Collected data:
**********

(* ===== verification/WebServerBase.v ===== *)
(** * Connections of the web server (src/lib/ov_core/src/ov_webserver_base.c)

    What a TLS connection sends and how the WebSocket frames it receives reach the
    application: the outgoing buffer and queue ([tls_send_buffer], [io_tls_send]),
    reading and parsing ([io_tls] for an upgraded connection, [process_wss]),
    control frames, fragmented messages and [close_connection].

    OpenSSL, the event loop and the callbacks of the application are outside: an
    [environment] answers them, and may look at everything that happened before
    (the trace, newest first). The queues are the lists of [LinkedList.v], here
    sequences; the octets that wait to be sent are values. A connection is
    generic in what a frame is, so that the specification is stated on the same
    record. The HTTP side, timeouts, the handshake of TLS and the callbacks that only
    report a closed connection are not modelled. *)
From S2P Require Import Prelude CMem Buffer Websocket.

(** ** The code: data *)

Definition IMPL_BUFFER_SIZE_WS_FRAME_DEFRAG : Z := 1000000.
Definition IMPL_WEBSOCKET_PHRASE_LENGTH : Z := 250.
Definition FLAG_CLOSE_AFTER_SEND : Z := 0x0001.
Definition FLAG_SEND_SSL_SHUTDOWN : Z := 0x0010.
Definition FLAG_CLIENT_SHUTDOWN : Z := 0x0100.
Inductive ConnectionType := CONNECTION_TYPE_ERROR | CONNECTION_TYPE_WEBSOCKET | CONNECTION_TYPE_HTTP_1_1.
#[export] Instance connection_type_eq : EqDecision ConnectionType.
Proof. solve_decision. Defined.

(** What OpenSSL answers behind a call that did not write everything. *)
Inductive ssl_error :=
  | SSL_ERROR_NONE | SSL_ERROR_WANT_READ | SSL_ERROR_WANT_WRITE | SSL_ERROR_WANT_CONNECT | SSL_ERROR_WANT_ACCEPT
  | SSL_ERROR_WANT_X509_LOOKUP | SSL_ERROR_WANT_ASYNC | SSL_ERROR_WANT_ASYNC_JOB | SSL_ERROR_WANT_CLIENT_HELLO_CB
  | SSL_ERROR_SYSCALL | SSL_ERROR_SSL | SSL_ERROR_ZERO_RETURN.
(** The result of [SSL_write], the error, and whether [errno] is [EAGAIN]. *)
Record ssl_result := { written : Z; error : ssl_error; again : bool }.
Inductive event :=
  | Written (octets : list Z) (bytes : Z) | Listening (out ok : bool)
  | Delivered (content : list Z) (text ok : bool)
  | Fragment (opcode : Z) (state : ov_websocket_fragmentation_state) (content : list Z) (ok : bool)
  | Closed.
Record environment := {
  ssl_write : list event -> list Z -> ssl_result;
  send_buffer_size : list event -> Z;
  listening_set : list event -> bool;
  callback : list event -> list Z -> bool -> bool;
  fragmented : list event -> Z -> list Z -> bool;
  junk : Z }.

(** [fd], [flags], [tls] and [io.out] of a connection, and the trace. *)
Record link := {
  l_fd : Z; l_flags : Z; l_ssl : bool; l_handshaked : bool;
  l_buffer : option (list Z); l_queue : list (list Z); l_bytes : Z; l_trace : list event }.
Definition with_flags (l : link) (flags : Z) : link :=
  {| l_fd := l_fd l; l_flags := flags; l_ssl := l_ssl l; l_handshaked := l_handshaked l;
     l_buffer := l_buffer l; l_queue := l_queue l; l_bytes := l_bytes l; l_trace := l_trace l |}.
Definition with_out (l : link) (buffer : option (list Z)) (queue : list (list Z)) : link :=
  {| l_fd := l_fd l; l_flags := l_flags l; l_ssl := l_ssl l; l_handshaked := l_handshaked l;
     l_buffer := buffer; l_queue := queue; l_bytes := l_bytes l; l_trace := l_trace l |}.
Definition count_bytes (l : link) (bytes : Z) : link :=
  {| l_fd := l_fd l; l_flags := l_flags l; l_ssl := l_ssl l; l_handshaked := l_handshaked l;
     l_buffer := l_buffer l; l_queue := l_queue l; l_bytes := u64 (l_bytes l + bytes); l_trace := l_trace l |}.
Definition happened (l : link) (e : event) : link :=
  {| l_fd := l_fd l; l_flags := l_flags l; l_ssl := l_ssl l; l_handshaked := l_handshaked l;
     l_buffer := l_buffer l; l_queue := l_queue l; l_bytes := l_bytes l; l_trace := e :: l_trace l |}.
Definition shut (l : link) : link :=
  {| l_fd := -1; l_flags := l_flags l; l_ssl := false; l_handshaked := l_handshaked l;
     l_buffer := None; l_queue := []; l_bytes := l_bytes l; l_trace := Closed :: l_trace l |}.

(** [userdata] and the callbacks are there or not. *)
Record ov_websocket_message_config := { userdata : bool; has_callback : bool; has_fragmented : bool; max_frames : Z }.
Record websocket (F : Type) := {
  w_config : ov_websocket_message_config; w_queue : option (list F); w_last : ov_websocket_fragmentation_state; w_counter : Z;
  w_code : Z; w_phrase : list Z; w_close_sent : bool; w_close_recv : bool }.
Arguments w_config {F}. Arguments w_queue {F}. Arguments w_last {F}. Arguments w_counter {F}.
Arguments w_code {F}. Arguments w_phrase {F}. Arguments w_close_sent {F}. Arguments w_close_recv {F}.
Record Connection (F : Type) := { c_link : link; c_type : ConnectionType; c_data : option F; c_websocket : websocket F }.
Arguments c_link {F}. Arguments c_type {F}. Arguments c_data {F}. Arguments c_websocket {F}.
Definition with_fragments {F} (w : websocket F) (queue : option (list F)) (last : ov_websocket_fragmentation_state) (counter : Z) : websocket F :=
  {| w_config := w_config w; w_queue := queue; w_last := last; w_counter := counter; w_code := w_code w; w_phrase := w_phrase w;
     w_close_sent := w_close_sent w; w_close_recv := w_close_recv w |}.
(** The phrase is written over the old one, without a terminator. *)
Definition with_reason {F} (w : websocket F) (code : Z) (phrase : string) : websocket F :=
  {| w_config := w_config w; w_queue := w_queue w; w_last := w_last w; w_counter := w_counter w; w_code := code;
     w_phrase := string_bytes phrase ++ zdrop (Zlen (string_bytes phrase)) (w_phrase w); w_close_sent := w_close_sent w; w_close_recv := w_close_recv w |}.
Definition with_close {F} (w : websocket F) (sent recv : bool) : websocket F :=
  {| w_config := w_config w; w_queue := w_queue w; w_last := w_last w; w_counter := w_counter w; w_code := w_code w; w_phrase := w_phrase w;
     w_close_sent := sent; w_close_recv := recv |}.
Definition with_link {F} (c : Connection F) (l : link) : Connection F :=
  {| c_link := l; c_type := c_type c; c_data := c_data c; c_websocket := c_websocket c |}.
Definition with_data {F} (c : Connection F) (f : option F) : Connection F :=
  {| c_link := c_link c; c_type := c_type c; c_data := f; c_websocket := c_websocket c |}.
Definition with_websocket {F} (c : Connection F) (w : websocket F) : Connection F :=
  {| c_link := c_link c; c_type := c_type c; c_data := c_data c; c_websocket := w |}.

Section code.
Context (env : environment).

(** ** The code: sending *)

Definition set_listening (l : link) (out : bool) : bool * link :=
  let ok := listening_set env (l_trace l) in (ok, happened l (Listening out ok)).
Definition call_ssl_write (l : link) (octets : list Z) : ssl_result * link :=
  let r := ssl_write env (l_trace l) octets in (r, happened l (Written octets (written r))).
(** The switch over what [SSL_get_error] says: whether to try again. *)
Definition after_error (r : ssl_result) (l : link) : option (bool * link) :=
  match error r with
  | SSL_ERROR_WANT_CONNECT | SSL_ERROR_WANT_ACCEPT | SSL_ERROR_WANT_X509_LOOKUP
  | SSL_ERROR_WANT_ASYNC | SSL_ERROR_WANT_ASYNC_JOB | SSL_ERROR_WANT_CLIENT_HELLO_CB => None
  | SSL_ERROR_SYSCALL => Some (again r, l)
  | SSL_ERROR_SSL => Some (false, with_flags l 0)
  | SSL_ERROR_NONE | SSL_ERROR_WANT_READ | SSL_ERROR_WANT_WRITE | SSL_ERROR_ZERO_RETURN => Some (true, l)
  end.
Definition queue_push (l : link) (octets : list Z) : link := with_out l (l_buffer l) (l_queue l ++ [octets]).
(** A long buffer goes to the queue in pieces. *)
Fixpoint push_pieces (fuel : nat) (max : Z) (octets : list Z) (l : link) : bool * link :=
  match octets, fuel with
  | [], _ => (true, l)
  | _, O => (false, l)
  | _, S fuel =>
      let piece := if max <? Zlen octets then ztake max octets else octets in
      if Zlen piece <? 1 then (false, l) else push_pieces fuel max (zdrop max octets) (queue_push l piece)
  end.
(** Up to the closing of the connection after an error. *)
Definition tls_send (l : link) (octets : list Z) : option (bool * link) :=
  let l := with_flags l FLAG_SEND_SSL_SHUTDOWN in
  if negb (l_handshaked l) then Some (false, l) else
  let '(ok, l) := set_listening l true in
  if negb ok then Some (false, l) else
  let max := u64 (send_buffer_size env (l_trace l)) in
  if max <? Zlen octets then Some (push_pieces (length octets) max octets l) else
  if Zlen octets <? 1 then Some (false, l) else
  match l_buffer l with
  | Some _ => Some (true, queue_push l octets)
  | None =>
      let '(r, l) := call_ssl_write l octets in
      if written r =? 0 then Some (false, l) else
      if written r =? Zlen octets then Some (true, count_bytes l (written r)) else
      '(ok, l) ← after_error r l;
      if negb ok then Some (false, l) else
      if (written r =? -1) || (written r <? 0) && again r then Some (true, with_out l (Some octets) (l_queue l)) else None
  end.
Inductive send_result := SEND_DONE | SEND_FAILED | SEND_CLOSE.
(** [SEND_CLOSE]: everything is sent, and the connection was to be closed then. *)
Definition io_tls_send_link (l : link) : option (send_result * link) :=
  if (l_fd l =? -1) || negb (l_handshaked l) then Some (SEND_FAILED, l) else
  match l_buffer l with
  | Some octets =>
      let '(r, l) := call_ssl_write l octets in
      if written r =? Zlen octets then Some (SEND_DONE, count_bytes (with_out l None (l_queue l)) (written r)) else
      if written r =? 0 then Some (SEND_FAILED, l) else
      '(ok, l) ← after_error r l; Some (if ok : bool then SEND_DONE else SEND_FAILED, l)
  | None =>
      match l_queue l with
      | [] =>
          if nz (l_flags l .& FLAG_CLOSE_AFTER_SEND) then Some (SEND_CLOSE, l) else
          let '(ok, l) := set_listening l false in Some (if ok then SEND_DONE else SEND_FAILED, l)
      | out :: queue => '(ok, l) ← tls_send (with_out l None queue) out; Some (if ok : bool then SEND_DONE else SEND_FAILED, l)
      end
  end.

(** ** The code: closing *)

Definition close_frame {F} (w : websocket F) : list Z :=
  [0x88; u8 (Zlen (w_phrase w) + 2); u8 (w_code w .>> 8); u8 (w_code w)] ++ w_phrase w.
Definition send_close {F} (c : Connection F) : Connection F :=
  let w := c_websocket c in
  if l_ssl (c_link c) && bool_decide (c_type c = CONNECTION_TYPE_WEBSOCKET) && negb (w_close_sent w) then
    let w := if w_code w =? 0 then with_reason w 1000 "normal close" else w in
    let '(r, l) := call_ssl_write (c_link c) (close_frame w) in
    let w := if written r =? Zlen (close_frame w) then with_close w true (w_close_recv w) else w in
    with_websocket (with_link c l) w
  else c.
(** The connection without its frames. *)
Definition closed {F} (c : Connection F) : Connection F :=
  let c := if nz (l_flags (c_link c) .& FLAG_CLIENT_SHUTDOWN) then c else send_close c in
  {| c_link := shut (c_link c); c_type := CONNECTION_TYPE_ERROR; c_data := None;
     c_websocket := {| w_config := {| userdata := false; has_callback := false; has_fragmented := false; max_frames := 0 |}; w_queue := None;
                       w_last := OV_WEBSOCKET_FRAGMENTATION_NONE; w_counter := 0; w_code := 0; w_phrase := []; w_close_sent := false;
                         w_close_recv := false |} |}.
Fixpoint free_frames (m : mem) (l : list ov_websocket_frame) : option mem :=
  match l with [] => Some m | f :: l => m ← ov_websocket_frame_free m (Some f); free_frames m l end.
Definition close_connection (m : mem) (c : Connection ov_websocket_frame) : option (Connection ov_websocket_frame * mem) :=
  if l_fd (c_link c) =? -1 then Some (c, m) else
  m ← free_frames m (default [] (w_queue (c_websocket c)));
  m ← ov_websocket_frame_free m (c_data c);
  Some (closed c, m).
Definition tls_send_buffer (m : mem) (c : Connection ov_websocket_frame) (buffer : ov_buffer) : option (bool * Connection ov_websocket_frame * mem) :=
  octets ← loadn m (b_start buffer) (Z.to_nat (b_length buffer));
  '(ok, l) ← tls_send (c_link c) octets;
  if ok : bool then Some (true, with_link c l, m) else '(c, m) ← close_connection m (with_link c l); Some (false, c, m).
Definition io_tls_send (m : mem) (c : Connection ov_websocket_frame) : option (bool * Connection ov_websocket_frame * mem) :=
  '(r, l) ← io_tls_send_link (c_link c);
  match r with
  | SEND_DONE => Some (true, with_link c l, m)
  | SEND_FAILED => '(c, m) ← close_connection m (with_link c l); Some (false, c, m)
  | SEND_CLOSE => '(c, m) ← close_connection m (with_link c l); Some (true, c, m)
  end.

**********

● Exercise instructions
Within the data, how many lines hold the string "answers"? Answer with the number and nothing more.

● Task output
2